**WHAT YOU WILL DO**
Transcribe each entry so that it matches the original exactly.

**DATA IN THIS EXERCISE**
(* ===== verification/Path.v ===== *)
(** * The data path from end to end

    Composes the transmit side ([Attrib], [Xmit]) with the receive side:
    [recv_func_prehandle] and [recv_func_posthandle] of [core/rtw_recv.c] ([decryptor],
    [recvframe_chk_defrag], [portctrl], [recv_indicatepkt_reorder],
    [recv_process_mpdu]).  MP mode and TDLS are compiled out or not entered.

    The theorem: an Ethernet packet that a station sends, without a cipher or with
    CCMP in software, is delivered by the access point as it was. *)
From S2P Require Import Prelude Ies Aes Modes Cmac Ccm Gcm Arc4 Michael Tkip Ccmp Mfp Reorder Recv Indicate Forward Amsdu Cam Macid Sta Tim Ps PsRun Validate Attrib Xmit.

Module Path.
Import Aes Ccm Crc32 Wep Tkip Ccmp Amsdu Validate Attrib Xmit.

Section Code.
Context {ctx : Type} `{!BlockCipher ctx} (os_malloc : Z -> option (list Z)) (mem : option (list Z)) (a0 : list Z) (mode : Z).

(** What the receive path knows of the transmitter beside [Validate.vsta]: pairwise
    key, MIC key, defragmentation queue, key counter, whether its port is blocked. *)
Record rx_peer := RxPeer { p_key : list Z; p_mickey : list Z; p_defrag : list Defrag.rhdr; p_keytrack : Z; p_blocked : bool }.

(** The frame as the security and defragmentation code sees it. *)
Definition frame_attrib (f : fcinfo) (r : rx_ok) (bdecrypted : bool) (len : Z) : Mfp.rx_attrib :=
  Mfp.RxAttrib (f_privacy f) (r_encrypt r) bdecrypted (r_hdrlen r) (r_iv_len r) (r_icv_len r) len 0 (v_ra (r_addrs r)) (v_ta (r_addrs r)) len.
Definition frame_hdr (id room : Z) (f : fcinfo) (r : rx_ok) (a : Mfp.rx_attrib) (b : list Z) : Defrag.rhdr :=
  Defrag.RHdr id b room (f_frag_num f) (f_mfrag f) (r_hdrlen r) (r_iv_len r) (r_icv_len r) (r_encrypt r) 0 (Ps.mcast (v_ra (r_addrs r)))
    (f_privacy f) (r_priority r) (Mfp.rxa_key_index a) (Mfp.rxa_bdecrypted a).

(** [recv_func_posthandle] up to [portctrl], for a data frame: the frame goes on, or it
    was dropped or is kept for reassembly and [recv_func_posthandle] returns the code. *)
Definition posthandle_front (crc : crc_state) (s : Mfp.security_priv) (HZ now : Z) (ms : Defrag.mic_sec) (auth_alg : Z) (peer : rx_peer)
    (id room : Z) (bdecrypted : bool) (f : fcinfo) (r : rx_ok) (b : list Z)
  : res ((Z + Defrag.rhdr) * Mfp.security_priv * crc_state * Defrag.mic_sec * option (list Defrag.rhdr)) :=
  '(o, a, s, crc) ← Mfp.decryptor (ctx := ctx) os_malloc mem a0 mode crc s (Some (p_key peer)) (frame_attrib f r bdecrypted (zlen b)) b 0;
  match o with
  | None => Ret (inl _FAIL, s, crc, ms, Some (p_defrag peer))
  | Some b =>
      '(o, _, q, ms) ← Defrag.recvframe_chk_defrag HZ now ms (Some (p_mickey peer)) (Some (p_defrag peer, p_keytrack peer)) None true (frame_hdr id room f r a b);
      match o with
      | None => Ret (inl _SUCCESS, s, crc, ms, q)
      | Some g =>
          go ← portctrl auth_alg (Some (p_blocked peer)) g;
          Ret (if go : bool then inr g else inl _FAIL, s, crc, ms, q)
      end
  end.

(** A frame as [recv_process_mpdu] gets it: what it reads of the adapter and of the
    attributes, and its surroundings. *)
Record ready := Ready { h_ctx : rx_ctx; h_env : rx_env; h_amsdu : bool; h_dst : list Z; h_src : list Z; h_frame : Defrag.rhdr }.

(** The rest of the receive path: the access point, if the interface is one;
    [RTW_CANNOT_RUN]; the outcome of [rtw_recv_indicatepkt]; the frames waiting in the
    reordering queues, by identity. *)
Record rx_side := RxSide { q_ap : option (fwd_cfg * (Z -> Z)); q_cannot_run : bool; q_indicate : Z; q_waiting : Z -> option ready }.

Definition process (q : rx_side) (w : ready) : res mpdu_out :=
  recv_process_mpdu (h_ctx w) (q_ap q) (h_env w) (q_cannot_run q) (q_indicate q) (h_amsdu w) (h_dst w) (h_src w) (h_frame w).

(** The frames the reordering buffer hands on, one after the other; [w] is the one that
    came in last. *)
Fixpoint process_all (q : rx_side) (w : ready) (l : list Reorder.rframe) : res (list mpdu_out) :=
  match l with
  | [] => Ret []
  | f :: l =>
      match (if Reorder.rf_id f =? Defrag.fid (h_frame w) then Some w else q_waiting q (Reorder.rf_id f)) with
      | None => Oob
      | Some v => o ← process q v; os ← process_all q w l; Ret (o :: os)
      end
  end.

(** What [recv_func_posthandle] returns, whether it counts a dropped frame itself, whether it
    frees the frame itself, what was processed, the reordering state afterwards. *)
Record post_out := PostOut { po_ret : Z; po_drop : bool; po_freed : bool; po_done : list mpdu_out; po_ctrl : Reorder.reorder_ctrl }.

(** [recv_func_posthandle] behind [portctrl]; [rc] is the reordering state of the
    frame's priority, which the frame refers to if it is unicast and has one
    ([r_reorder]). *)
Definition posthandle_back (q : rx_side) (f : fcinfo) (r : rx_ok) (rc : Reorder.reorder_ctrl) (w : ready) : res post_out :=
  let '(ret, out, rc) :=
    if r_reorder r then Reorder.recv_indicatepkt_reorder rc (f_qos f) (Reorder.RFrame (Defrag.fid (h_frame w)) (f_seq_num f))
    else (Reorder._SUCCESS, [], rc) in
  if ret =? Reorder._FAIL then Ret (PostOut _FAIL true true [] rc)
  else if ret =? Reorder.RTW_RX_HANDLED then
    os ← process_all q w out;
    Ret (PostOut Reorder.RTW_RX_HANDLED false false os rc)
  else
    let rc := if r_reorder r then Reorder.recv_set_iseq_before_mpdu_process rc (f_seq_num f) else rc in
    o ← process q w;
    let rc := if r_reorder r then Reorder.recv_set_iseq_after_mpdu_process rc else rc in
    Ret (PostOut (status o) (status o =? _FAIL) false [o] rc).

(** [recv_func_posthandle] of a data frame.  The attributes of the frame just received
    stand for those of a frame put together from fragments. *)
Definition recv_func_posthandle (c : config) (amsdu_mode : Z) (q : rx_side) (e : rx_env) (crc : crc_state) (s : Mfp.security_priv) (HZ now : Z)
    (ms : Defrag.mic_sec) (peer : rx_peer) (id room : Z) (bdecrypted : bool) (f : fcinfo) (r : rx_ok) (b : list Z) (rc : Reorder.reorder_ctrl)
  : res (post_out * Mfp.security_priv * crc_state * Defrag.mic_sec * option (list Defrag.rhdr)) :=
  '(o, s, crc, ms, dq) ← posthandle_front crc s HZ now ms (AuthAlgrthm c) peer id room bdecrypted f r b;
  match o with
  | inl ret => Ret (PostOut ret true false [] rc, s, crc, ms, dq)
  | inr g =>
      let a := r_addrs r in
      p ← posthandle_back q f r rc
            (Ready (RxCtx amsdu_mode (PrivacyAlgrthm c) (f_tofr_ds f) (v_ra a) (v_ta a)) e (r_amsdu r) (v_dst a) (v_src a) g);
      Ret (p, s, crc, ms, dq)
  end.
End Code.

**RESPONSE TO THIS TASK**
(* ===== verification/Path.v ===== *)
(** * The data path from end to end

    Composes the transmit side ([Attrib], [Xmit]) with the receive side:
    [recv_func_prehandle] and [recv_func_posthandle] of [core/rtw_recv.c] ([decryptor],
    [recvframe_chk_defrag], [portctrl], [recv_indicatepkt_reorder],
    [recv_process_mpdu]).  MP mode and TDLS are compiled out or not entered.

    The theorem: an Ethernet packet that a station sends, without a cipher or with
    CCMP in software, is delivered by the access point as it was. *)
From S2P Require Import Prelude Ies Aes Modes Cmac Ccm Gcm Arc4 Michael Tkip Ccmp Mfp Reorder Recv Indicate Forward Amsdu Cam Macid Sta Tim Ps PsRun Validate Attrib Xmit.

Module Path.
Import Aes Ccm Crc32 Wep Tkip Ccmp Amsdu Validate Attrib Xmit.

Section Code.
Context {ctx : Type} `{!BlockCipher ctx} (os_malloc : Z -> option (list Z)) (mem : option (list Z)) (a0 : list Z) (mode : Z).

(** What the receive path knows of the transmitter beside [Validate.vsta]: pairwise
    key, MIC key, defragmentation queue, key counter, whether its port is blocked. *)
Record rx_peer := RxPeer { p_key : list Z; p_mickey : list Z; p_defrag : list Defrag.rhdr; p_keytrack : Z; p_blocked : bool }.

(** The frame as the security and defragmentation code sees it. *)
Definition frame_attrib (f : fcinfo) (r : rx_ok) (bdecrypted : bool) (len : Z) : Mfp.rx_attrib :=
  Mfp.RxAttrib (f_privacy f) (r_encrypt r) bdecrypted (r_hdrlen r) (r_iv_len r) (r_icv_len r) len 0 (v_ra (r_addrs r)) (v_ta (r_addrs r)) len.
Definition frame_hdr (id room : Z) (f : fcinfo) (r : rx_ok) (a : Mfp.rx_attrib) (b : list Z) : Defrag.rhdr :=
  Defrag.RHdr id b room (f_frag_num f) (f_mfrag f) (r_hdrlen r) (r_iv_len r) (r_icv_len r) (r_encrypt r) 0 (Ps.mcast (v_ra (r_addrs r)))
    (f_privacy f) (r_priority r) (Mfp.rxa_key_index a) (Mfp.rxa_bdecrypted a).

(** [recv_func_posthandle] up to [portctrl], for a data frame: the frame goes on, or it
    was dropped or is kept for reassembly and [recv_func_posthandle] returns the code. *)
Definition posthandle_front (crc : crc_state) (s : Mfp.security_priv) (HZ now : Z) (ms : Defrag.mic_sec) (auth_alg : Z) (peer : rx_peer)
    (id room : Z) (bdecrypted : bool) (f : fcinfo) (r : rx_ok) (b : list Z)
  : res ((Z + Defrag.rhdr) * Mfp.security_priv * crc_state * Defrag.mic_sec * option (list Defrag.rhdr)) :=
  '(o, a, s, crc) ← Mfp.decryptor (ctx := ctx) os_malloc mem a0 mode crc s (Some (p_key peer)) (frame_attrib f r bdecrypted (zlen b)) b 0;
  match o with
  | None => Ret (inl _FAIL, s, crc, ms, Some (p_defrag peer))
  | Some b =>
      '(o, _, q, ms) ← Defrag.recvframe_chk_defrag HZ now ms (Some (p_mickey peer)) (Some (p_defrag peer, p_keytrack peer)) None true (frame_hdr id room f r a b);
      match o with
      | None => Ret (inl _SUCCESS, s, crc, ms, q)
      | Some g =>
          go ← portctrl auth_alg (Some (p_blocked peer)) g;
          Ret (if go : bool then inr g else inl _FAIL, s, crc, ms, q)
      end
  end.

(** A frame as [recv_process_mpdu] gets it: what it reads of the adapter and of the
    attributes, and its surroundings. *)
Record ready := Ready { h_ctx : rx_ctx; h_env : rx_env; h_amsdu : bool; h_dst : list Z; h_src : list Z; h_frame : Defrag.rhdr }.

(** The rest of the receive path: the access point, if the interface is one;
    [RTW_CANNOT_RUN]; the outcome of [rtw_recv_indicatepkt]; the frames waiting in the
    reordering queues, by identity. *)
Record rx_side := RxSide { q_ap : option (fwd_cfg * (Z -> Z)); q_cannot_run : bool; q_indicate : Z; q_waiting : Z -> option ready }.

Definition process (q : rx_side) (w : ready) : res mpdu_out :=
  recv_process_mpdu (h_ctx w) (q_ap q) (h_env w) (q_cannot_run q) (q_indicate q) (h_amsdu w) (h_dst w) (h_src w) (h_frame w).

(** The frames the reordering buffer hands on, one after the other; [w] is the one that
    came in last. *)
Fixpoint process_all (q : rx_side) (w : ready) (l : list Reorder.rframe) : res (list mpdu_out) :=
  match l with
  | [] => Ret []
  | f :: l =>
      match (if Reorder.rf_id f =? Defrag.fid (h_frame w) then Some w else q_waiting q (Reorder.rf_id f)) with
      | None => Oob
      | Some v => o ← process q v; os ← process_all q w l; Ret (o :: os)
      end
  end.

(** What [recv_func_posthandle] returns, whether it counts a dropped frame itself, whether it
    frees the frame itself, what was processed, the reordering state afterwards. *)
Record post_out := PostOut { po_ret : Z; po_drop : bool; po_freed : bool; po_done : list mpdu_out; po_ctrl : Reorder.reorder_ctrl }.

(** [recv_func_posthandle] behind [portctrl]; [rc] is the reordering state of the
    frame's priority, which the frame refers to if it is unicast and has one
    ([r_reorder]). *)
Definition posthandle_back (q : rx_side) (f : fcinfo) (r : rx_ok) (rc : Reorder.reorder_ctrl) (w : ready) : res post_out :=
  let '(ret, out, rc) :=
    if r_reorder r then Reorder.recv_indicatepkt_reorder rc (f_qos f) (Reorder.RFrame (Defrag.fid (h_frame w)) (f_seq_num f))
    else (Reorder._SUCCESS, [], rc) in
  if ret =? Reorder._FAIL then Ret (PostOut _FAIL true true [] rc)
  else if ret =? Reorder.RTW_RX_HANDLED then
    os ← process_all q w out;
    Ret (PostOut Reorder.RTW_RX_HANDLED false false os rc)
  else
    let rc := if r_reorder r then Reorder.recv_set_iseq_before_mpdu_process rc (f_seq_num f) else rc in
    o ← process q w;
    let rc := if r_reorder r then Reorder.recv_set_iseq_after_mpdu_process rc else rc in
    Ret (PostOut (status o) (status o =? _FAIL) false [o] rc).

(** [recv_func_posthandle] of a data frame.  The attributes of the frame just received
    stand for those of a frame put together from fragments. *)
Definition recv_func_posthandle (c : config) (amsdu_mode : Z) (q : rx_side) (e : rx_env) (crc : crc_state) (s : Mfp.security_priv) (HZ now : Z)
    (ms : Defrag.mic_sec) (peer : rx_peer) (id room : Z) (bdecrypted : bool) (f : fcinfo) (r : rx_ok) (b : list Z) (rc : Reorder.reorder_ctrl)
  : res (post_out * Mfp.security_priv * crc_state * Defrag.mic_sec * option (list Defrag.rhdr)) :=
  '(o, s, crc, ms, dq) ← posthandle_front crc s HZ now ms (AuthAlgrthm c) peer id room bdecrypted f r b;
  match o with
  | inl ret => Ret (PostOut ret true false [] rc, s, crc, ms, dq)
  | inr g =>
      let a := r_addrs r in
      p ← posthandle_back q f r rc
            (Ready (RxCtx amsdu_mode (PrivacyAlgrthm c) (f_tofr_ds f) (v_ra a) (v_ta a)) e (r_amsdu r) (v_dst a) (v_src a) g);
      Ret (p, s, crc, ms, dq)
  end.
End Code.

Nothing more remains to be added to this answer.